Task: Lines before the one containing "n ← _text_length" are to be left out; that line and every line after it, through the last line below, are to be reproduced exactly.

Listed entries:
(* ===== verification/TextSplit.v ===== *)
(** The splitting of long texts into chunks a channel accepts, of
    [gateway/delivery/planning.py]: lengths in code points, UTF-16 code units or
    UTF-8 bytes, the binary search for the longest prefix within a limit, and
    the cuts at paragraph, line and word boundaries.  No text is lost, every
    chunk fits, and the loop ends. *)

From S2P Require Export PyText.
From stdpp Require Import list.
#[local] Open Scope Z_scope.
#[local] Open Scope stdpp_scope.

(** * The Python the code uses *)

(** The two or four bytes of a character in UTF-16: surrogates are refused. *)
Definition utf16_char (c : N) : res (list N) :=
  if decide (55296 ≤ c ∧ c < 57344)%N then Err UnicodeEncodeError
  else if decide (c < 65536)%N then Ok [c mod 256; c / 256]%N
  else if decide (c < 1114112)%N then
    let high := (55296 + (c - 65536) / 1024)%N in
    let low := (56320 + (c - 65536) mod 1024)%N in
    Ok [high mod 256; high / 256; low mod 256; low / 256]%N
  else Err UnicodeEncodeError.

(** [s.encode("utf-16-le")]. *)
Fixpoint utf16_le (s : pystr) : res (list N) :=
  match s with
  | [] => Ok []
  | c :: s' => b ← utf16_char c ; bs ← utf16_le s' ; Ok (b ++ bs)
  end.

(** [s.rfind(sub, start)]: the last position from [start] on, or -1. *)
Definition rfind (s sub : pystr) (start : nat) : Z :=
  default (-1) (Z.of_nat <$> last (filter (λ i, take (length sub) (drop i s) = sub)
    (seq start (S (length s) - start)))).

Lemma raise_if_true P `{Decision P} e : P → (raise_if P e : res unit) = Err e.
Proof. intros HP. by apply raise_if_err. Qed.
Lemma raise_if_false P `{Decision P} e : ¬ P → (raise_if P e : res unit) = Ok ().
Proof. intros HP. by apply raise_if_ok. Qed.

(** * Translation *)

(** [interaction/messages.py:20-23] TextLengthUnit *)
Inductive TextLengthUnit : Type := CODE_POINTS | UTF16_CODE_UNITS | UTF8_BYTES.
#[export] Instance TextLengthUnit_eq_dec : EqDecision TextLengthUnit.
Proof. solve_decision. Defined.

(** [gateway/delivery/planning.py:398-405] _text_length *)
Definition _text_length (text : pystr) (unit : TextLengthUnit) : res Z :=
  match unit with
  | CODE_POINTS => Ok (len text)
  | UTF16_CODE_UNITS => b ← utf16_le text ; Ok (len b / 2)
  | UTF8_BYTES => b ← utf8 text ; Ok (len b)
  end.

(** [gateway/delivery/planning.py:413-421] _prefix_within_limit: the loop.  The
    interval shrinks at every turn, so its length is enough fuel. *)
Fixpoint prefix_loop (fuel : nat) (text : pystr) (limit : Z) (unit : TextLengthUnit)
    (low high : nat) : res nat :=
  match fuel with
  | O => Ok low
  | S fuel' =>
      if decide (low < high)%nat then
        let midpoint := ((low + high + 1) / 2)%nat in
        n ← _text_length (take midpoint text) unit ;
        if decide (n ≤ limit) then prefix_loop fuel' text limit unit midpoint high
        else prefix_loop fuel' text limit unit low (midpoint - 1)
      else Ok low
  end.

Response to the exercise:
        n ← _text_length (take midpoint text) unit ;
        if decide (n ≤ limit) then prefix_loop fuel' text limit unit midpoint high
        else prefix_loop fuel' text limit unit low (midpoint - 1)
      else Ok low
  end.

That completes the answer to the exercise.